अनिल एकलव्य ⇔ Anil Eklavya

October 5, 2008

Good News and Bad News on the CL Front

First, as the saying goes, the bad news. We had submitted a proposal for the Second Workshop on NLP for Less Privileged Languages for the ACL-affiliated conferences. That proposal has not been accepted. Total proposals submitted were 41 and 34 out of them were accepted. Ours was among the not-accepted seven (euphemisms can be consoling).

Was is that bad? I hope not.

Don’t those capital letters look silly in the name of a rejected proposal?

Now the good news. The long awaited new version of Sanchay has been released on Sourceforge. (Well, at least I was awaiting). This version has been named (or numbered?) 0.3.0.
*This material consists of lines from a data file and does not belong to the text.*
Lemma land_word (a b w : Z) : 0 <= w → is_word w a → 0 <= b → is_word w (a .& b).
Proof.
  intros Hw Ha Hb. assert (a .& (2 ^ w - 1) = a) as E by (rewrite land_ones_mod by done; by apply wrap_small).
  rewrite <- E, <- Z.land_assoc, (Z.land_comm _ b), Z.land_assoc, land_ones_mod by done. apply Z.mod_pos_bound, pow2_pos, Hw.
Qed.

Lemma full_limbs (a b c : Z) :
  is_word 52 a → is_word 52 b → is_word 52 c → (a .& b .& c =? M52) = (a =? M52) && (b =? M52) && (c =? M52).
Proof.
  intros Ha Hb Hc. apply eq_true_iff_eq. rewrite !andb_true_iff, !Z.eqb_eq. split.
  - intros E. apply (land_full _ _ 52) in E as [E ->]; [|lia|apply land_word; [lia|done|apply Hb]|done].
    apply (land_full _ _ 52) in E as [-> ->]; [done|lia|done|done].
  - intros [[-> ->] ->]. reflexivity.
Qed.

Lemma fe_overflow_spec (t : secp256k1_fe) :
  0 <= fe_n0 t < 2 ^ 52 → 0 <= fe_n1 t < 2 ^ 52 → 0 <= fe_n2 t < 2 ^ 52 → 0 <= fe_n3 t < 2 ^ 52 → 0 <= fe_n4 t < 2 ^ 48 + 2 ^ 12 →
  fe_overflow t = Z.b2z (secp_p <=? fe_val t).
Proof.
  intros H0 H1 H2 H3 H4. unfold fe_overflow. rewrite full_limbs, shr_div by (done || lia).
  destruct (Z.lt_ge_cases (fe_n4 t) (2 ^ 48)) as [Hs|Hs].
  - rewrite Z.div_small, Z.lor_0_l by lia. f_equal. apply eq_true_iff_eq. rewrite !andb_true_iff, !Z.eqb_eq, !Z.leb_le.
    unfold fe_val, secp_p, M48, M52. lia.
  - assert (fe_n4 t / 2 ^ 48 = 1) as -> by (symmetry; apply (Z.div_unique _ _ _ (fe_n4 t - 2 ^ 48)); lia).
    destruct (Z.leb_spec secp_p (fe_val t)); [by destruct (_ && _)|]. unfold fe_val, secp_p in *. lia.
Qed.

Lemma fe_final (t : secp256k1_fe) (x : Z) :
  0 <= fe_n0 t < 2 ^ 52 → 0 <= fe_n1 t < 2 ^ 52 → 0 <= fe_n2 t < 2 ^ 52 → 0 <= fe_n3 t < 2 ^ 52 → 0 <= fe_n4 t < 2 ^ 48 + 2 ^ 12 →
  x = Z.b2z (secp_p <=? fe_val t) →
  let c := fe_carry x t in
  let r := MkFe (fe_n0 c) (fe_n1 c) (fe_n2 c) (fe_n3 c) (fe_n4 c .& M48) in
  fe_norm r ∧ fe_val r = fe_val t - x * secp_p.
Proof.
  intros H0 H1 H2 H3 H4 ->. cbv zeta.
  destruct (fe_carry_spec (Z.b2z (secp_p <=? fe_val t)) t) as (Ev & H0' & H1' & H2' & H3' & H4').
  { destruct (_ <=? _); cbn; lia. }
  { unfold fe_mag, M52, M48. lia. }
  { lia. }
  rewrite mask48. generalize dependent (fe_carry (Z.b2z (secp_p <=? fe_val t)) t). intros c Ev H0' H1' H2' H3' H4'.
  unfold fe_norm, M52, M48. revert Ev. unfold fe_val. cbn [fe_n0 fe_n1 fe_n2 fe_n3 fe_n4]. fold (fe_val t).
  assert (fe_val t = fe_n0 t + fe_n1 t * 2 ^ 52 + fe_n2 t * 2 ^ 104 + fe_n3 t * 2 ^ 156 + fe_n4 t * 2 ^ 208) as Et by done. rewrite secp_p_eq.
  intros Ev. destruct (Z.leb_spec (2 ^ 256 - 0x1000003D1) (fe_val t)) as [Hp|Hp]; cbn [Z.b2z] in *.
  - assert (fe_n4 c mod 2 ^ 48 = fe_n4 c - 2 ^ 48) as -> by (symmetry; apply (Z.mod_unique _ _ 1); lia). lia.
  - rewrite (Z.mod_small (fe_n4 c)) by lia. lia.
Qed.

Lemma fe_normalize_spec (r : secp256k1_fe) :
  fe_mag 2047 r → fe_norm (secp256k1_fe_normalize r) ∧ fe_val (secp256k1_fe_normalize r) = fe_val r mod secp_p.
Proof.
  intros Hm. destruct (fe_first_pass_spec r Hm) as ([k Ek] & H0 & H1 & H2 & H3 & H4). unfold secp256k1_fe_normalize.
  destruct (fe_final (fe_first_pass r) (fe_overflow (fe_first_pass r))) as [Hn Ev]; [done..|by apply fe_overflow_spec|].
  split; [exact Hn|]. rewrite <- (mod_sub_mul _ k), <- Ek, <- (mod_sub_mul _ (fe_overflow (fe_first_pass r))), <- Ev.
  symmetry. apply Z.mod_small. split; [|apply Hn]. unfold fe_norm in Hn. unfold fe_val. lia.
Qed.

Lemma fe_carry_0 (t : secp256k1_fe) :
  0 <= fe_n0 t < 2 ^ 52 → 0 <= fe_n1 t < 2 ^ 52 → 0 <= fe_n2 t < 2 ^ 52 → 0 <= fe_n3 t < 2 ^ 52 → 0 <= fe_n4 t < 2 ^ 64 →
  fe_carry 0 t = t.
Proof.
  destruct t as [t0 t1 t2 t3 t4]. cbn [fe_n0 fe_n1 fe_n2 fe_n3 fe_n4]. intros H0 H1 H2 H3 H4. unfold fe_carry, u64. rewrite !mask52.
  assert (∀ x, 0 <= x < 2 ^ 52 → x .>> 52 = 0) as Hs by (intros; rewrite shr_div by lia; by apply Z.div_small).
  change (wrap 64 (0 * _)) with 0. rewrite !Z.add_0_r, !(wrap_small 64 t0), !Hs, !Z.add_0_r, !(wrap_small 64 t1), !Hs, !Z.add_0_r,
    !(wrap_small 64 t2), !Hs, !Z.add_0_r, !(wrap_small 64 t3), !Hs, !Z.add_0_r, !(wrap_small 64 t4), !(Z.mod_small _ (2 ^ 52))
    by (unfold is_word; lia). done.
Qed.

Lemma fe_normalize_var_eq (r : secp256k1_fe) : fe_mag 2047 r → secp256k1_fe_normalize_var r = secp256k1_fe_normalize r.
Proof.
  intros Hm. destruct (fe_first_pass_spec r Hm) as (_ & H0 & H1 & H2 & H3 & H4).
  unfold secp256k1_fe_normalize_var, secp256k1_fe_normalize. rewrite fe_overflow_spec by done.
  generalize dependent (fe_first_pass r). intros t H0 H1 H2 H3 H4.
  destruct (Z.leb_spec secp_p (fe_val t)) as [Hp|Hp]; cbn [Z.b2z negb Z.eqb]; [done|].
  rewrite fe_carry_0 by lia. rewrite mask48, Z.mod_small; [by destruct t|]. unfold fe_val, secp_p in Hp. lia.
Qed.

(** ** The tests for zero *)

Lemma lxor_word52 (a b : Z) : is_word 52 a → is_word 52 b → is_word 52 (a .^ b).
Proof.
  intros Ha Hb. assert (a .^ b = (a .^ b) mod 2 ^ 52) as ->; [|by apply Z.mod_pos_bound].
  rewrite <- Z.land_ones by lia. apply Z.bits_inj'. intros i Hi. rewrite Z.land_spec, Z.lxor_spec.
  rewrite <- (Z.mod_small a (2 ^ 52)), <- (Z.mod_small b (2 ^ 52)), <- !(Z.land_ones _ 52), !Z.land_spec by (done || lia).
  by destruct (Z.testbit a i), (Z.testbit b i), (Z.testbit (Z.ones 52) i).
Qed.

Lemma xor_full (a b : Z) : (a .^ b =? M52) = (a =? M52 .^ b).
Proof.
  apply eq_true_iff_eq. rewrite !Z.eqb_eq. split; intros E.
  - by rewrite <- E, Z.lxor_assoc, Z.lxor_nilpotent, Z.lxor_0_r.
  - by rewrite E, Z.lxor_assoc, Z.lxor_nilpotent, Z.lxor_0_r.
Qed.

Lemma land_M52 (a b : Z) : is_word 52 a → is_word 52 b → (a .& b =? M52) = (a =? M52) && (b =? M52).
Proof.
  intros Ha Hb. apply eq_true_iff_eq. rewrite andb_true_iff, !Z.eqb_eq. split; [|by intros [-> ->]].
  intros E. by apply (land_full _ _ 52) in E.
Qed.

Lemma lor_zero (a b : Z) : (a .| b =? 0) = (a =? 0) && (b =? 0).
Proof. apply eq_true_iff_eq. by rewrite andb_true_iff, !Z.eqb_eq, Z.lor_eq_0_iff. Qed.

Lemma fe_normalizes_to_zero_spec (r : secp256k1_fe) :
  fe_mag 2047 r → secp256k1_fe_normalizes_to_zero r = (fe_val r mod secp_p =? 0).
Proof.
  intros Hm. destruct (fe_first_pass_spec r Hm) as ([k Ek] & H0 & H1 & H2 & H3 & H4). unfold secp256k1_fe_normalizes_to_zero.
  rewrite <- (mod_sub_mul _ k), <- Ek. generalize dependent (fe_first_pass r). intros t Ek H0 H1 H2 H3 H4.
  assert (is_word 52 (fe_n0 t .^ 0x1000003D0)) as X0 by by apply lxor_word52.
  assert (is_word 52 (fe_n4 t .^ 0xF000000000000)) as X4 by (apply lxor_word52; unfold is_word; lia).
  rewrite !lor_zero, !land_M52, !xor_full by first [done|repeat apply land_word; first [done|lia|apply X0|apply X4]].
  change (M52 .^ 0x1000003D0) with 0xFFFFEFFFFFC2F. change (M52 .^ 0xF000000000000) with M48.
  apply eq_true_iff_eq. rewrite orb_true_iff, !andb_true_iff, !Z.eqb_eq.
  assert (0 <= fe_val t < 2 * secp_p) as Hv by (unfold fe_val, secp_p; lia).
  trans (fe_val t = 0 ∨ fe_val t = secp_p); [unfold fe_val, secp_p, M52, M48; lia|]. split.
  - intros [->| ->]; done.
  - intros E. pose proof (Z.div_mod (fe_val t) secp_p ltac:(done)). unfold secp_p in *. nia.
Qed.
The new Sanchay is a significant improvement over the last public version (0.2). It now has one main GUI from which all the applications can be controlled. There are twelve (GUI based) applications which have been included in this version. These are:

  • Sanchay Text Editor that is connected to some other NLP/CL components of Sanchay.
  • Table Editor with all the usual facilities.
  • A more intelligent Find-Replace-Extract Tool (can search over annotated data and allows you to see the matching files in the annotation interface).
  • Word List Builder.
  • Word List FST (Finite State Transducer) Visualizer that can be useful for anyone working with morphological analysis etc.
  • One of the most accurate Language and Encoding Identifier that is currently trained for 54 langauge-encoding pairs, including most of the major Indian languages. (Yes, I know there is a number agreement problem in the previous sentence).
  • A user friendly Syntactic Annotation Interface that is perhaps the most heavily used part of Sanchay till now. Hopefully there will be an even more user friendly version soon.
  • A Parallel Corpus Annotation Interface, which is another heavily used component. (Don’t take that ‘heavily’ too seriously).
  • An N-gram Language Modeling Tool that allows you to compile models in terms of bytes, letters and words.
  • A Discourse Annotation Interface that is yet to be actually used.
  • A more intelligent File Splitter.
  • An Automatic Annotation tool for POS (Part Of Speech) tagging, chunking and Named Entity Recognition. The first two should work reasonably well, but the last one may not be that useful for practical purposes. This is a CRF (Conditional Random Fields) based tool and it has been trained for Hindi for these three purposes. If you have annotated data, you can use it to train your own taggers and chunkers.

All these components use the customizable language-encoding support, especially useful for South Asian languages, that doesn’t need any support from the operating system or even the installation of any fonts, although these can still be used inside Sanchay if they are there.

More information is available at the Sanchay Home.

The capitals don’t look so bad for a released version.

The downside of even this good news is that my other urgent (to me) work has got delayed as I was working almost exclusively on bringing out this version for the last two weeks or so.

But then you need a reason to wake up and Sanchay is one of my reasons. And I can proudly say that a half-hearted attempt to generate funding for this project by posting it on Micropledge has generated 0$.

Sanchay is still alive as a single parent child without any welfare but with a lot of responsibilities.

Now I can have nightmares about the bugs.

October 30, 2007

Gmail Shifting to a New Version of the GUI

My Gmail was behaving in a funny way since at least yesterday. Some times there was a blank page when you clicked on something. Some other times there was a strange looking error message like “Zero Sized Reply” or something. Then the look of the interface was a bit different. Finally, the URL also was looking different: a small one instead of the usual long concatenation of apparently random letters, numbers and symbols.

On asking around and doing some experiments, I realized that Google is shifting to a new version of the Gmail interface. I wish they had given some explicit indication of this, so that I didn’t have to worry about what was happening. The network in my place has been behaving strangely and some other funny things have been happening (e.g., my academic home page suddenly and completely disappeared from the Google index).

This is what the new interface looks like:

The New Gmail GUI

I have not yet tried the new features (if any), except noticing that the GUI looks a bit different.

I have heard that there is a plan to shift to a Yahoo! like interface. Personally, I would prefer a Gmail like interface.